• [YOUR ASSIGNMENT] Each record that follows must be reproduced exactly.

• [GIVEN INFORMATION]
(** [_set_plot_kwargs]: [self.plot_properties] with the default colours
    filled in, which stays so when the method raises, and the keywords. *)
Definition _set_plot_kwargs (index : nat) (show_errorbars bad_data : bool)
    (pp : PlotProperties) : PlotProperties * result (dict pval) :=
  let pp :=
    match color_list pp with
    | Some _ => pp
    | None =>
        {| color_list := Some default_colors;
           marker_list := marker_list pp; size_list := size_list pp;
           label_list := label_list pp; other_kwargs := other_kwargs pp |}
    end in
  let new_kwargs : dict pval :=
    if negb bad_data then
      dict_set (size_key show_errorbars) (PInt 3)
        (dict_set (marker_key show_errorbars) (PStr "o") [])
    else
      dict_set (size_key show_errorbars) (PInt 10)
        (dict_set (marker_key show_errorbars) (PStr "x") []) in
  (pp,
   if (0 <? n_keys pp)%nat then
     kw <- take (color_list pp) index "color" new_kwargs ;;
     kw <- take (marker_list pp) index (marker_key show_errorbars) kw ;;
     kw <- take (size_list pp) index (size_key show_errorbars) kw ;;
     kw <- take (label_list pp) index "label" kw ;;
     Ok match other_kwargs pp with
        | Some others => fold_left (add_other show_errorbars) others kw
        | None => kw
        end
   else Ok new_kwargs).

(** The keyword names of the other plotting function, and the short form
    [ms]. *)
Definition foreign_keys (show_errorbars : bool) : list string :=
  if show_errorbars then ["marker"; "s"; "ms"]%string
  else ["fmt"; "markersize"; "ms"]%string.

(** What every step of [_set_plot_kwargs] keeps: no key twice and none
    of the keys of the other plotting function. *)
Definition fits (show_errorbars : bool) (kw : dict pval) : Prop :=
  NoDup (keys kw) /\
  forall k, In k (foreign_keys show_errorbars) -> ~ In k (keys kw).

End WithValues.

Arguments PStr {V} s.
Arguments PInt {V} z.
Arguments PObj {V} v.

End PlotKwargs.

(* ================================================================== *)
(** * Properties of causticspoint.py *)
(* ================================================================== *)

Module CausticsPointFacts.
Import Py CausticsPoint.

(** ** The number of angles *)

Lemma n_angles_of_quot (n_points : Z) :
  n_angles_of n_points = ((n_points + 2) ÷ 4)%Z.
Proof.
  unfold n_angles_of, py_int. cbn.
  replace (n_points * 1 * 10 + 20)%Z with ((n_points + 2) * 10)%Z by ring.
  change 40%Z with (4 * 10)%Z.
  apply Z.quot_mul_cancel_r; discriminate.
Qed.

Lemma n_angles_of_nonneg (n_points : Z) :
  (0 <= n_points)%Z -> n_angles_of n_points = ((n_points + 2) / 4)%Z.
Proof.
  intros H. rewrite n_angles_of_quot.
  apply Z.quot_div_nonneg; lia.
Qed.



(** At least one angle is sampled as soon as [n_points >= 2]. *)
Lemma n_angles_of_pos (n_points : Z) :
  (2 <= n_points)%Z -> (1 <= n_angles_of n_points)%Z.
Proof.
  intros H. rewrite n_angles_of_nonneg by lia.
  apply Z.div_le_lower_bound; lia.
Qed.


Section WithArith.

Context {F C : Type} {FO : FloatOps F} {TO : TrigOps F} {CO : ComplexOps F C}.

Abbreviation Caustics := (CausticsPointWithShear F C).

(** ** The two loops *)



(** ** [np.linspace] *)

Lemma linspace_ok (start stop : F) (num : Z) :
  (0 <= num)%Z ->
  linspace start stop num =
  Ok (map (fun i => f_add (f_mul (f_of_nat i)
                             (f_div (f_sub stop start)
                                    (f_of_nat (Z.to_nat num))))
                          start)
          (seq 0 (Z.to_nat num))).
Proof.
  intros H. unfold linspace.
  destruct (num <? 0)%Z eqn:E; [apply Z.ltb_lt in E; lia | reflexivity].
Qed.



Lemma nth_error_angles (n i : nat) :
  (i < n)%nat -> nth_error (angles n) i = Some (phi_at n i).
Proof.
  intros H. unfold angles.
  rewrite nth_error_map, nth_error_seq.
  destruct (Nat.ltb_spec i n); [reflexivity | lia].
Qed.

Lemma linspace_angles (num : Z) :
  (0 <= num)%Z ->
  linspace f_zero (f_mul two f_pi) num = Ok (angles (Z.to_nat num)).
Proof. intros H. rewrite linspace_ok by assumption. reflexivity. Qed.

(** ** [_calculate] *)

Lemma soln_of_raises (self : Caustics) (phi : F) :
  soln_of self phi = Raise sqrt_is_not_defined.
Proof. reflexivity. Qed.

(** The loop over the angles stops in its first iteration. *)
Lemma for_each_angle_raises (self : Caustics) (phi : F) (phis : list F)
    (st : store F) :
  for_each (angle_step self) (phi :: phis) st = Raise sqrt_is_not_defined.
Proof. reflexivity. Qed.

Lemma calculate_raises (self : Caustics) (n_points : Z) :
  (1 <= n_angles_of n_points)%Z ->
  _calculate self n_points = Raise sqrt_is_not_defined.
Proof.
  intros H. unfold _calculate.
  rewrite linspace_angles by lia.
  destruct (Z.to_nat (n_angles_of n_points)) as [|n] eqn:E; [lia|].
  unfold angles. cbn [seq map bind].
  rewrite for_each_angle_raises. reflexivity.
Qed.

End WithArith.

End CausticsPointFacts.
Module CausticsPointClaims.
Import Py CausticsPoint CausticsPointFacts Examples.

Section WithArith.

Context {F C : Type} {FO : FloatOps F} {TO : TrigOps F} {CO : ComplexOps F C}.

Abbreviation Caustics := (CausticsPointWithShear F C).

• [SOLUTION FOR THIS PROBLEM]
(** [_set_plot_kwargs]: [self.plot_properties] with the default colours
    filled in, which stays so when the method raises, and the keywords. *)
Definition _set_plot_kwargs (index : nat) (show_errorbars bad_data : bool)
    (pp : PlotProperties) : PlotProperties * result (dict pval) :=
  let pp :=
    match color_list pp with
    | Some _ => pp
    | None =>
        {| color_list := Some default_colors;
           marker_list := marker_list pp; size_list := size_list pp;
           label_list := label_list pp; other_kwargs := other_kwargs pp |}
    end in
  let new_kwargs : dict pval :=
    if negb bad_data then
      dict_set (size_key show_errorbars) (PInt 3)
        (dict_set (marker_key show_errorbars) (PStr "o") [])
    else
      dict_set (size_key show_errorbars) (PInt 10)
        (dict_set (marker_key show_errorbars) (PStr "x") []) in
  (pp,
   if (0 <? n_keys pp)%nat then
     kw <- take (color_list pp) index "color" new_kwargs ;;
     kw <- take (marker_list pp) index (marker_key show_errorbars) kw ;;
     kw <- take (size_list pp) index (size_key show_errorbars) kw ;;
     kw <- take (label_list pp) index "label" kw ;;
     Ok match other_kwargs pp with
        | Some others => fold_left (add_other show_errorbars) others kw
        | None => kw
        end
   else Ok new_kwargs).

(** The keyword names of the other plotting function, and the short form
    [ms]. *)
Definition foreign_keys (show_errorbars : bool) : list string :=
  if show_errorbars then ["marker"; "s"; "ms"]%string
  else ["fmt"; "markersize"; "ms"]%string.

(** What every step of [_set_plot_kwargs] keeps: no key twice and none
    of the keys of the other plotting function. *)
Definition fits (show_errorbars : bool) (kw : dict pval) : Prop :=
  NoDup (keys kw) /\
  forall k, In k (foreign_keys show_errorbars) -> ~ In k (keys kw).

End WithValues.

Arguments PStr {V} s.
Arguments PInt {V} z.
Arguments PObj {V} v.

End PlotKwargs.

(* ================================================================== *)
(** * Properties of causticspoint.py *)
(* ================================================================== *)

Module CausticsPointFacts.
Import Py CausticsPoint.

(** ** The number of angles *)

Lemma n_angles_of_quot (n_points : Z) :
  n_angles_of n_points = ((n_points + 2) ÷ 4)%Z.
Proof.
  unfold n_angles_of, py_int. cbn.
  replace (n_points * 1 * 10 + 20)%Z with ((n_points + 2) * 10)%Z by ring.
  change 40%Z with (4 * 10)%Z.
  apply Z.quot_mul_cancel_r; discriminate.
Qed.

Lemma n_angles_of_nonneg (n_points : Z) :
  (0 <= n_points)%Z -> n_angles_of n_points = ((n_points + 2) / 4)%Z.
Proof.
  intros H. rewrite n_angles_of_quot.
  apply Z.quot_div_nonneg; lia.
Qed.



(** At least one angle is sampled as soon as [n_points >= 2]. *)
Lemma n_angles_of_pos (n_points : Z) :
  (2 <= n_points)%Z -> (1 <= n_angles_of n_points)%Z.
Proof.
  intros H. rewrite n_angles_of_nonneg by lia.
  apply Z.div_le_lower_bound; lia.
Qed.


Section WithArith.

Context {F C : Type} {FO : FloatOps F} {TO : TrigOps F} {CO : ComplexOps F C}.

Abbreviation Caustics := (CausticsPointWithShear F C).

(** ** The two loops *)



(** ** [np.linspace] *)

Lemma linspace_ok (start stop : F) (num : Z) :
  (0 <= num)%Z ->
  linspace start stop num =
  Ok (map (fun i => f_add (f_mul (f_of_nat i)
                             (f_div (f_sub stop start)
                                    (f_of_nat (Z.to_nat num))))
                          start)
          (seq 0 (Z.to_nat num))).
Proof.
  intros H. unfold linspace.
  destruct (num <? 0)%Z eqn:E; [apply Z.ltb_lt in E; lia | reflexivity].
Qed.



Lemma nth_error_angles (n i : nat) :
  (i < n)%nat -> nth_error (angles n) i = Some (phi_at n i).
Proof.
  intros H. unfold angles.
  rewrite nth_error_map, nth_error_seq.
  destruct (Nat.ltb_spec i n); [reflexivity | lia].
Qed.

Lemma linspace_angles (num : Z) :
  (0 <= num)%Z ->
  linspace f_zero (f_mul two f_pi) num = Ok (angles (Z.to_nat num)).
Proof. intros H. rewrite linspace_ok by assumption. reflexivity. Qed.

(** ** [_calculate] *)

Lemma soln_of_raises (self : Caustics) (phi : F) :
  soln_of self phi = Raise sqrt_is_not_defined.
Proof. reflexivity. Qed.

(** The loop over the angles stops in its first iteration. *)
Lemma for_each_angle_raises (self : Caustics) (phi : F) (phis : list F)
    (st : store F) :
  for_each (angle_step self) (phi :: phis) st = Raise sqrt_is_not_defined.
Proof. reflexivity. Qed.

Lemma calculate_raises (self : Caustics) (n_points : Z) :
  (1 <= n_angles_of n_points)%Z ->
  _calculate self n_points = Raise sqrt_is_not_defined.
Proof.
  intros H. unfold _calculate.
  rewrite linspace_angles by lia.
  destruct (Z.to_nat (n_angles_of n_points)) as [|n] eqn:E; [lia|].
  unfold angles. cbn [seq map bind].
  rewrite for_each_angle_raises. reflexivity.
Qed.

End WithArith.

End CausticsPointFacts.
Module CausticsPointClaims.
Import Py CausticsPoint CausticsPointFacts Examples.

Section WithArith.

Context {F C : Type} {FO : FloatOps F} {TO : TrigOps F} {CO : ComplexOps F C}.

Abbreviation Caustics := (CausticsPointWithShear F C).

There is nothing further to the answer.